Blue Jays outfielder Vernon Wells has been put on the disabled list for six to eight weeks after diving to catch a fly ball last week and supposedly "fracturing his wrist." Poppycock!
Since decorum prevents more appropriate exclamations too foul for this august company, poppycock will have to suffice since, evidently, initial X-rays were negative but the Blue Jays medical staff inexplicably ran the offending wrist (with Wells attached) through the MRI scanner and viola: a fracture.
"I knew it," spouts some trainer, becoming an instant hero for being smarter than every physician and textbook of medicine, finding Wells' injury and protecting the owners' investment and Wells' career while the Blue Jays season goes in the tank.
As has been repeatedly opined in this venue, the "gold-standard" textbook definition of a fracture is one found on plain radiograph, not a CAT scan or magnetic resonance image.
In only the most unusual of circumstances will a CT scan or MRI be indicated to look for a clinically important (read: important) fracture, and the wrist, friends, is not one of them.
Every physician knows that if every musculoskeletal extremity injury with a negative X-ray were run through the CT or MRI, numerous fractures would be "discovered." Pay attention now: Any fracture illuminated by the latter method has no more clinical utility nor significant clinical outcome than if the bony abnormality wasn't discovered at all.
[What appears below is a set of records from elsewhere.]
Lemma set_executor_ok num l w g : life_ok num l -> executor_ok (num w) g ->
  (Group.do_run_ (l_executor l w) = true -> Group.do_run_ g = true) -> life_ok num (set_executor l w g).
Proof.
  intros [S C F X D] Hs Hk. split; try done. intros w'. cbn.
  destruct (decide (w' = w)) as [->|]; [|apply X]. split; [done|]. intros N. by apply Hk, X.
Qed.

(** Steps of the threads. *)
Lemma server_turn_ok num l e s : life_ok num l -> e <> Server.Start -> e <> Server.Stop ->
  Server.exec1 e (l_server l) = Some s -> life_ok num (set_server l s).
Proof.
  intros O N1 N2 E. destruct (server_thread_ok (l_start l) e _ _ N1 N2 E (lo_server _ _ O)).
  by apply set_server_ok.
Qed.

Lemma client_turn_ok num l k e c : life_ok num l -> e <> Client.Start -> e <> Client.Stop ->
  Client.exec1 e (l_client l k) = Some c -> life_ok num (set_client l k c).
Proof.
  intros O N1 N2 E. destruct (client_thread_ok (l_start l) k e _ _ N1 N2 E (lo_client _ _ O k)).
  by apply set_client_ok.
Qed.

(** A call of [start], before [shutdown]: [cs] is what follows it. *)
Definition going_up (num : Worker -> nat) (cs : list call) (l : Life) : Prop :=
  server_ok cs (l_server l) /\ (forall k, client_ok cs k (l_client l k)) /\
  forall w, executor_ok (num w) (l_executor l w) /\
    (~ (CExecutorStart w ∈ cs) -> Group.do_run_ (l_executor l w) = true).

(** Whether the invariant of a component depends on the call. *)
Definition starts (c : call) : bool :=
  match c with CServerStart | CClientStart _ | CExecutorStart _ => true | _ => false end.

(** Replacing a component and passing over a call that starts no other. *)
Lemma up_server num cs cs' l s : going_up num cs l -> server_ok cs' s ->
  (forall c, starts c = true -> c <> CServerStart -> ~ (c ∈ cs') -> ~ (c ∈ cs)) -> going_up num cs' (set_server l s).
Proof.
  intros (S & C & X) Hs N. split; [done|]. split.
  - intros k. destruct (C k) as [P Q]. split; [done|]. intros M. by apply Q, N.
  - intros w. destruct (X w) as [P Q]. split; [done|]. intros M. by apply Q, N.
Qed.

Lemma up_client num cs cs' l k c : going_up num cs l -> client_ok cs' k c ->
  (forall x, starts x = true -> x <> CClientStart k -> ~ (x ∈ cs') -> ~ (x ∈ cs)) -> going_up num cs' (set_client l k c).
Proof.
  intros (S & C & X) Hs N. split; [|split].
  - destruct S as [P Q]. split; [done|]. intros M. by apply Q, N.
  - intros k'. cbn. destruct (decide (k' = k)) as [->|Nk]; [done|]. destruct (C k') as [P Q]. split; [done|].
    intros M. apply Q, N; [done | congruence | done].
  - intros w. destruct (X w) as [P Q]. split; [done|]. intros M. by apply Q, N.
Qed.

Lemma up_executor num cs cs' l w g : going_up num cs l -> executor_ok (num w) g -> Group.do_run_ g = true ->
  (forall x, starts x = true -> x <> CExecutorStart w -> ~ (x ∈ cs') -> ~ (x ∈ cs)) -> going_up num cs' (set_executor l w g).
Proof.
  intros (S & C & X) Hg Hr N. split; [|split].
  - destruct S as [P Q]. split; [done|]. intros M. by apply Q, N.
  - intros k. destruct (C k) as [P Q]. split; [done|]. intros M. by apply Q, N.
  - intros w'. cbn. destruct (decide (w' = w)) as [->|Nw]; [done|]. destruct (X w') as [P Q]. split; [done|].
    intros M. apply Q, N; [done | congruence | done].
Qed.

Lemma executor_start n (g : Grp) b g' : executor_ok n g -> Group.start g = Some (b, g') ->
  executor_ok n g' /\ Group.do_run_ g' = true.
Proof.
  intros (C & K & N & P) E. unfold Group.start in E. rewrite C in E.
  destruct (Group.do_run_ g) eqn:D; injection E as <- <-; [unfold executor_ok; by rewrite D|].
  unfold executor_ok. cbn. by rewrite P, N, length_app, length_replicate.
Qed.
That's why the CT and MRI is not the right test for a fracture.
Hence, whatever the extent of Wells' injury (which is much more likely to be soft tissue in nature, not bony) will take a few days of rest and rehab, and he will be asymptomatic in seven to 10 days.
Doubtless, Wells will soon begin to wonder why, with no symptoms and full range of motion of the joint, he is not back in the batting cage, itching for his next opportunity against the AL East hurlers.
"Well, Vernon, you have a broken wrist, remember? You can't play until....hummmm...August?"
Even though he will soon be well on the way to recovery, Wells' wrist will no doubt be placed into a long arm cylinder cast for a month, and then a short arm cast for another month, and it's that medicalization of this ridiculous diagnosis that will do the most damage, resulting in stiff joints of the hand, wrist and elbow and atrophied musculature, necessitating several weeks of rehab to get him in shape just in time to hold his beer can in September while watching the Yankees fight it out with the Red Sox for top berth in the division.